(** C4. Whenever the engine's walk respects the protocol, [main] exits with
    code 1 and an empty standard output if any stage fails (argument count,
    engine initialisation, unsupported font format, font open, glyph
    lookup, glyph load, glyph format, decomposition), and with code 0
    otherwise; in that case standard output holds the heading line and the
    rendering of the complete decomposed path. *)
Theorem main_exit_codes (ft : FreeType) (argv0 : string) (args : list string) :
  respects_protocol (outline_events ft) = true ->
  match first_failure ft args with
  | Some _ =>
      exists w,
        main ft argv0 args = Returns (1, w) /\ buf (cout w) = ""%string
  | None =>
      exists w path,
        main ft argv0 args = Returns (0, w) /\
        decompose (outline_events ft) = Returns (0, path) /\
        exists heading, buf (cout w) = (heading ++ rendered_path path)%string
  end.
Proof.
  intros H.
  destruct (FT_Outline_Decompose_spec ft H) as [path [Hd HD]].
  unfold main, first_failure. cbv zeta.
  rewrite argc_test, HD.
  do 8 (stage; [eexists; split; reflexivity|]).
  eexists; exists path. split; [reflexivity|]. split; [exact Hd|].
  eexists. cbn [cout FT_Done_FreeType FT_Done_Face on_cout initial_world].
  apply PrintGlyphPath_spec; reflexivity.
Qed.

Lemma main_exit_codes_witness :
  respects_protocol (outline_events sample_engine) = true /\
  exists w path,
    main sample_engine "get_char" ["font.ttf"; "A"]%string = Returns (0, w) /\
    decompose (outline_events sample_engine) = Returns (0, path) /\
    exists heading, buf (cout w) = (heading ++ rendered_path path)%string.
Proof.
  split.
  - reflexivity.
  - apply (main_exit_codes sample_engine "get_char"
             ["font.ttf"; "A"]%string).
    reflexivity.
Defined.

Example main_success :
  match main sample_engine "get_char" ["font.ttf"; "A"]%string with
  | Returns (code, w) => (code, buf (cout w), buf (cerr w), released w)
  | Undefined => (-1, ""%string, ""%string, [])
  end =
  (0,
"// Successfully extracted vector data for character 'A' from font.ttf.
// Extracted Glyph Path:
   Contour # 1
      MoveTo (   10,    20)
      LineTo (   30,   -40)
      QuadTo (    7,     8) (    9,    10)
   Contour # 2
      MoveTo (    0,     0)
      LineTo (12345,     0)
"%string,
   ""%string,
   [Done_Face; Done_FreeType]).
Proof. vm_compute. reflexivity. Qed.

Example main_glyph_not_found :
  match main sample_engine "get_char" ["font.ttf"; "z"]%string with
  | Returns (code, w) => (code, buf (cout w), buf (cerr w), released w)
  | Undefined => (-1, ""%string, ""%string, [])
  end =
  (1, ""%string,
"Error: Glyph not found for character 'z'.
"%string,
   [Done_Face; Done_FreeType]).
Proof. vm_compute. reflexivity. Qed.

Example main_usage :
  match main sample_engine "get_char" ["font.ttf"]%string with
  | Returns (code, w) => (code, buf (cout w), buf (cerr w), released w)
  | Undefined => (-1, ""%string, ""%string, [])
  end =
  (1, ""%string,
"Usage: get_char <font_path.ttf> <character>
"%string,
   []).
Proof. vm_compute. reflexivity. Qed.

Example main_long_character_argument :
  main sample_engine "get_char" ["font.ttf"; "Abc"]%string =
  main sample_engine "get_char" ["font.ttf"; "A"]%string.
Proof. reflexivity. Qed.


(* ================================================================== *)
(** * Further properties of the accumulator *)

Lemma one_MoveTo_snoc (c : Contour) (s : PathSegment) :
  is_MoveTo s = false -> one_MoveTo c = true -> one_MoveTo (c ++ [s]) = true.
Proof.
  intros Hs. unfold one_MoveTo. destruct c as [|h t]; simpl; [discriminate|].
  intros H. apply andb_prop in H as [Hh Ht].
  rewrite Hh, forallb_app, Ht. simpl. rewrite Hs. reflexivity.
Qed.

(** X1. Along every callback sequence that respects the protocol, after
    each callback every contour of the accumulator holds exactly one MoveTo
    segment, its first: no later segment of a contour is a MoveTo. *)
Theorem contours_have_one_MoveTo (events : list outline_event) (k : nat) :
  respects_protocol events = true ->
  exists path,
    decompose (firstn k events) = Returns (0, path) /\
    forallb one_MoveTo path = true.
Proof.
  intros H. apply (decompose_keeps one_MoveTo).
  - reflexivity.
  - intros c p. apply one_MoveTo_snoc. reflexivity.
  - intros c p q. apply one_MoveTo_snoc. reflexivity.
  - apply respects_protocol_firstn, H.
Qed.

Lemma contours_have_one_MoveTo_witness :
  respects_protocol sample_events = true /\
  exists path,
    decompose (firstn 5 sample_events) = Returns (0, path) /\
    forallb one_MoveTo path = true.
Proof.
  split.
  - reflexivity.
  - apply (contours_have_one_MoveTo sample_events 5%nat). reflexivity.
Defined.

(** A walk that respects the protocol, over any accumulator. *)
Lemma walk_protocol_frame (events : list outline_event) (acc : GlyphPath) :
  respects_protocol events = true ->
  walk callbacks events acc =
  Returns (0, acc ++ map contour_of_calls (snd (contours_of_events events))).
Proof.
  destruct events as [|e rest].
  - intros _. simpl. rewrite app_nil_r. reflexivity.
  - destruct e; simpl respects_protocol; intros H; try discriminate.
    rewrite (walk_cons (OnMoveTo to0) rest acc _ (MoveToFunc_spec to0 acc)).
    rewrite walk_contours_of_events.
    simpl. destruct (contours_of_events rest) as [pre cs]. reflexivity.
Qed.

(** X4. A walk that respects the protocol never touches what is already in
    the accumulator: it appends to it the path it builds from the empty
    accumulator.  Two such walks run one after the other on one accumulator
    therefore give the concatenation of their paths. *)
Theorem walk_appends_to_accumulator (events : list outline_event) :
  respects_protocol events = true ->
  exists path,
    decompose events = Returns (0, path) /\
    (forall acc, walk callbacks events acc = Returns (0, acc ++ path)) /\
    (forall before path0,
        decompose before = Returns (0, path0) ->
        decompose (before ++ events) = Returns (0, path0 ++ path)).
Proof.
  intros H. eexists. split; [apply decompose_closed_form, H|]. split.
  - intros acc. apply walk_protocol_frame, H.
  - intros before path0 Hb. unfold decompose in *.
    rewrite (walk_app before events [] path0 Hb).
    apply walk_protocol_frame, H.
Qed.

Lemma walk_appends_to_accumulator_witness :
  respects_protocol square_events = true /\
  exists path,
    decompose square_events = Returns (0, path) /\
    (forall acc, walk callbacks square_events acc = Returns (0, acc ++ path)) /\
    (forall before path0,
        decompose before = Returns (0, path0) ->
        decompose (before ++ square_events) = Returns (0, path0 ++ path)).
Proof.
  split.
  - reflexivity.
  - apply (walk_appends_to_accumulator square_events). reflexivity.
Defined.

(* ------------------------------------------------------------------ *)
(** ** The path as a log of the callbacks *)

Lemma vector_of_point_of (p : FT_Vector) : vector_of (point_of p) = p.
Proof. destruct p. reflexivity. Qed.

Lemma point_of_vector_of (p : VectorPoint) : point_of (vector_of p) = p.
Proof. destruct p. reflexivity. Qed.

Lemma events_of_path_snoc (front : GlyphPath) (c : Contour) (s : PathSegment) :
  events_of_path (front ++ [c ++ [s]]) =
  events_of_path (front ++ [c]) ++ [event_of_segment s].
Proof.
  unfold events_of_path. rewrite !concat_app. simpl.
  rewrite !app_nil_r, app_assoc, map_app. reflexivity.
Qed.

Lemma events_of_path_after_invoke e front c :
  events_of_path (after_invoke e front c) =
  events_of_path (front ++ [c]) ++ (if is_cubic e then [] else [e]).
Proof.
  destruct e; unfold after_invoke; cbn [is_cubic].
  - rewrite app_assoc.
    change [[{| type := MOVE_TO; to := point_of to0;
                control := {| x := 0; y := 0 |} |}]]
      with [[] ++ [{| type := MOVE_TO; to := point_of to0;
                      control := {| x := 0; y := 0 |} |}]].
    rewrite events_of_path_snoc.
    unfold events_of_path at 1. rewrite concat_app. simpl.
    rewrite !app_nil_r.
    unfold event_of_segment. simpl. rewrite vector_of_point_of. reflexivity.
  - rewrite events_of_path_snoc. unfold event_of_segment. simpl.
    rewrite vector_of_point_of. reflexivity.
  - rewrite events_of_path_snoc. unfold event_of_segment. simpl.
    rewrite !vector_of_point_of. reflexivity.
  - rewrite app_nil_r. reflexivity.
Qed.

Lemma invoke_log (e : outline_event) (path : GlyphPath) :
  is_defined (invoke callbacks e path) = true ->
  exists path',
    invoke callbacks e path = Returns (0, path') /\
    events_of_path path' =
      events_of_path path ++ (if is_cubic e then [] else [e]) /\
    List.length path' =
      (List.length path + (if is_move e then 1 else 0))%nat.
Proof.
  destruct (Vector.empty path) eqn:E.
  - destruct path; [|discriminate]. destruct e; simpl; intros H;
      try discriminate.
    + rewrite MoveToFunc_spec. eexists. split; [reflexivity|].
      unfold events_of_path, event_of_segment. simpl.
      rewrite vector_of_point_of. split; reflexivity.
    + eexists. split; [reflexivity|]. split; reflexivity.
  - intros _. destruct (split_last_nonempty path E) as [front [c ->]].
    exists (after_invoke e front c). split; [apply invoke_open|].
    split; [apply events_of_path_after_invoke|].
    destruct e; unfold after_invoke; cbn [is_move];
      rewrite ?app_assoc, !length_app; simpl; lia.
Qed.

| Exercise aim |
If a line in the listing contains "stage", it counts. Say how many lines count, with no other words.

| Task response |
2